→ **Task objective**: From the entries below, reproduce exactly the line containing "PyNone => False", the line containing "InvalidTokenException => Some DeviceException", and every line in between, with nothing added.

→ **Records for this exercise**:
(** The [for (const [canonical, aliases] of ...)] loop. *)
Fixpoint canonicalOf (entries : list (string * list string))
         (normalizedName : string) : option string :=
  match entries with
  | [] => None
  | (canonical, aliases) :: rest =>
      if smem normalizedName aliases then Some canonical
      else canonicalOf rest normalizedName
  end.

Definition normalizeEngineName (name : value) : completion string :=
  match name with
  | VString n =>
      if negb (truthy name) then
        Throw (Error "Engine name must be a non-empty string")
      else
        let normalizedName := trim (toLowerCase n) in
        match canonicalOf ENGINE_ALIASES normalizedName with
        | Some canonical => Return canonical
        | None =>
            Throw (Error ("Unknown engine: " ++ n
                            ++ ". Available engines: "
                            ++ join ", " (map fst ENGINE_ALIASES)))
        end
  | _ => Throw (Error "Engine name must be a non-empty string")
  end.

Definition validatePattern (pattern : value) : completion unit :=
  match pattern with
  | VNull | VUndefined =>
      Throw (Error "Pattern cannot be null or undefined")
  | VString _ => Return tt
  | _ => Throw (Error "Pattern must be a string")
  end.

Definition validateText (text : value) : completion unit :=
  match text with
  | VNull | VUndefined => Throw (Error "Text cannot be null or undefined")
  | VString _ => Return tt
  | _ => Throw (Error "Text must be a string")
  end.

Definition validateFlags (flags : value) : completion string :=
  match default_param flags (VString "") with
  | VNull | VUndefined => Return ""
  | VString f => Return f
  | _ => Throw (Error "Flags must be a string")
  end.

(** The factory object.  [engines] is a [Map] in insertion order. *)
Record t : Type := mk {
  engines : list (string * Engine.t);
  initialized : bool;
  initializationErrors : list (string * string);
  pcreTried : bool;
  options : list (string * value)
}.

(** [constructor(options = {})]: the defaults, then the caller's entries. *)
Definition new (options : list (string * value)) : t :=
  mk [] false [] false
     ([("quiet", VBool false); ("json", VBool false);
       ("debug", VBool false)] ++ options).

(** [map.get(key)] and [map.set(key, value)] *)
Fixpoint map_get (m : list (string * Engine.t)) (key : string)
  : option Engine.t :=
  match m with
  | [] => None
  | (k, v) :: rest => if String.eqb k key then Some v else map_get rest key
  end.

Fixpoint map_set (m : list (string * Engine.t)) (key : string)
         (v : Engine.t) : list (string * Engine.t) :=
  match m with
  | [] => [(key, v)]
  | (k, v0) :: rest =>
      if String.eqb k key then (k, v) :: rest
      else (k, v0) :: map_set rest key v
  end.

Definition aliasesOf (canonical : string) : list string :=
  match find (fun e => String.eqb (fst e) canonical) ENGINE_ALIASES with
  | Some e => snd e
  | None => []
  end.

(** [this.options[key]]: the entry written last for the key. *)
Definition option_get (o : list (string * value)) (key : string) : value :=
  match find (fun e => String.eqb (fst e) key) (rev o) with
  | Some e => snd e
  | None => VUndefined
  end.

(** [_silent()]: [(quiet || json) && !debug], as a condition. *)
Definition _silent (f : t) : bool :=
  (truthy (option_get (options f) "quiet")
   || truthy (option_get (options f) "json"))
  && negb (truthy (option_get (options f) "debug")).

(** [getAvailableEngines()] *)
Fixpoint canonicalNames (keys : list string) (seen : list string)
  : completion (list string) :=
  match keys with
  | [] => Return seen
  | name :: rest =>
      canonical <- normalizeEngineName (VString name) ;;
      canonicalNames rest
        (if smem canonical seen then seen else seen ++ [canonical])
  end.

Definition getAvailableEngines (f : t) : completion (list string) :=
  if negb (initialized f) then Return []
  else canonicalNames (map fst (engines f)) [].

(** [initialize()]: the JavaScript engine is registered under all its
    aliases; the PCRE block is commented out in the source.  The closing
    log line, written unless the factory is silent, calls
    [getAvailableEngines()], whose exception is the exception of
    [initialize]: the result is the factory after a call that returns. *)
Definition initialize (H : RegExp.Host) (f : t) : completion t :=
  if initialized f then Return f
  else
    let jsEngine := Engine.javascript H in
    let engines :=
      fold_left (fun m alias => map_set m alias jsEngine)
                (aliasesOf "javascript") (engines f) in
    if (List.length engines =? 0)%nat then
      Throw (Error "No regex engines could be initialized")
    else
      let this := mk engines true [] (pcreTried f) (options f) in
      if _silent this then Return this
      else
        _ <- getAvailableEngines this ;;
        Return this.
(** * Bidirectional path search (networkx/algorithms/bidirectional_path_search.py)

    A shallow embedding of the three bidirectional searches of the module
    ([bidirectional_has_path], [bidirectional_all_shortest_paths],
    [bidirectional_all_simple_paths]) together with their correctness
    statements.

    Conventions of the embedding:
    - nodes are natural numbers, a Python tuple of nodes is a [list node];
      what a caller passes as source or target is a [value], an integer or
      a tuple;
    - a Python [set] is a duplicate-free list in insertion order
      ([ListSet.set_add] appends a new element at the end), a Python [dict]
      is an association list in insertion order; where the order in which a
      set is iterated matters, [sp_loop_in_order] takes it as a parameter;
    - a [for] loop is a [fold_left] over the iterated list, its mutable
      variables are the accumulator;
    - a generator is modelled by what consuming it produces: the list of
      yielded values, in order, and the way the iteration ends;
    - a [while] loop is driven by a fuel argument; the theorems show that a
      fuel proportional to the number of nodes is enough. *)

From Stdlib Require Import List Arith Bool Lia ZArith ListSet Permutation.
Import ListNotations.

(* ================================================================= *)
(** ** Data model *)

Definition node := nat.
Definition path := list node.

Definition path_eq_dec : forall p q : path, {p = q} + {p <> q} :=
  list_eq_dec Nat.eq_dec.

(** [x in s] for a set or tuple of nodes. *)
Definition mem (x : node) (s : list node) : bool := set_mem Nat.eq_dec x s.
(** What a set operation may hand to the client, by the types and ranges
    the comments of [_MAPPING] declare: a bool for the five switches, an
    integer of 1..4 for "fan_level", an integer for "target_humidity"
    that the guard of [set_target_humidity] lets through. *)
Definition sendable (name : string) (v : pyval) : Prop :=
  match v with
  | PyNone => False
  | PyBool _ =>
      name ∈ ["power"; "led_light"; "buzzer"; "overwet_protect"; "overwet_protect_on"]
  | PyInt z =>
      (name = "fan_level" ∧ 1 ≤ z ≤ 4) ∨ (name = "target_humidity" ∧ 40 < z < 70)
  end.

(* ===================================================================== *)
(** ** miio/exceptions.py *)
(* ===================================================================== *)

Module MiioExceptions.

(** The classes of the module, and the built-in [Exception] they
    derive from. *)
Inductive cls : Type :=
| Exception
| DeviceException
| InvalidTokenException
| PayloadDecodeException
| DeviceInfoUnavailableException
| DeviceError
| RecoverableError
| UnsupportedFeatureException
| CloudException.

#[global] Instance cls_eq_dec : EqDecision cls.
Proof. solve_decision. Defined.

Definition classes : list cls :=
  [ Exception; DeviceException; InvalidTokenException; PayloadDecodeException;
    DeviceInfoUnavailableException; DeviceError; RecoverableError;
    UnsupportedFeatureException; CloudException ].

(** The base each class statement names. *)
Definition base (c : cls) : option cls :=
  match c with
  | Exception => None
  | DeviceException => Some Exception
  | InvalidTokenException => Some DeviceException
  | PayloadDecodeException => Some DeviceException
  | DeviceInfoUnavailableException => Some DeviceException
  | DeviceError => Some DeviceException
  | RecoverableError => Some DeviceError
  | UnsupportedFeatureException => Some DeviceException
  | CloudException => Some Exception
  end.

(** The class and the chain of its bases (single inheritance: the
    method resolution order, up to [Exception]). *)
Fixpoint ancestors (fuel : nat) (c : cls) : list cls :=
  c :: match fuel, base c with
       | S fuel', Some b => ancestors fuel' b
       | _, _ => []
       end.

Definition mro (c : cls) : list cls := ancestors (length classes) c.

Definition issubclass (c d : cls) : bool := bool_decide (d ∈ mro c).

(** Whether [except handler:] catches an exception of class [raised]. *)
Definition catches (handler raised : cls) : bool := issubclass raised handler.

Section DeviceErrorInit.
Context {V : Type} (none : V).

(** The two attributes [DeviceError.__init__] sets. *)
Record DeviceError_attrs : Type := mkDeviceError { code : V; message : V }.

(** [DeviceError(error)]: [error.get("code")] and [error.get("message")],
    with [none] for Python's [None]. *)
Definition DeviceError_init (error : gmap string V) : DeviceError_attrs :=
  {| code := default none (error !! "code");
     message := default none (error !! "message") |}.

End DeviceErrorInit.

End MiioExceptions.

(* ===================================================================== *)
(** ** miio/__init__.py: the module-level [__getattr__] *)
(* ===================================================================== *)

Module MiioInit.

(** What [__getattr__] looks at in an object bound in the module's
    globals: [str(o)], [bool(o)] and [o.__name__] where it has one. *)
Record PyObject : Type := mkObj {
  obj_str : string;
  obj_bool : bool;
  obj_name : option string
}.

#[global] Instance PyObject_eq_dec : EqDecision PyObject.
Proof. solve_decision. Defined.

→ **Response to the task**:
  | PyNone => False
  | PyBool _ =>
      name ∈ ["power"; "led_light"; "buzzer"; "overwet_protect"; "overwet_protect_on"]
  | PyInt z =>
      (name = "fan_level" ∧ 1 ≤ z ≤ 4) ∨ (name = "target_humidity" ∧ 40 < z < 70)
  end.

(* ===================================================================== *)
(** ** miio/exceptions.py *)
(* ===================================================================== *)

Module MiioExceptions.

(** The classes of the module, and the built-in [Exception] they
    derive from. *)
Inductive cls : Type :=
| Exception
| DeviceException
| InvalidTokenException
| PayloadDecodeException
| DeviceInfoUnavailableException
| DeviceError
| RecoverableError
| UnsupportedFeatureException
| CloudException.

#[global] Instance cls_eq_dec : EqDecision cls.
Proof. solve_decision. Defined.

Definition classes : list cls :=
  [ Exception; DeviceException; InvalidTokenException; PayloadDecodeException;
    DeviceInfoUnavailableException; DeviceError; RecoverableError;
    UnsupportedFeatureException; CloudException ].

(** The base each class statement names. *)
Definition base (c : cls) : option cls :=
  match c with
  | Exception => None
  | DeviceException => Some Exception
  | InvalidTokenException => Some DeviceException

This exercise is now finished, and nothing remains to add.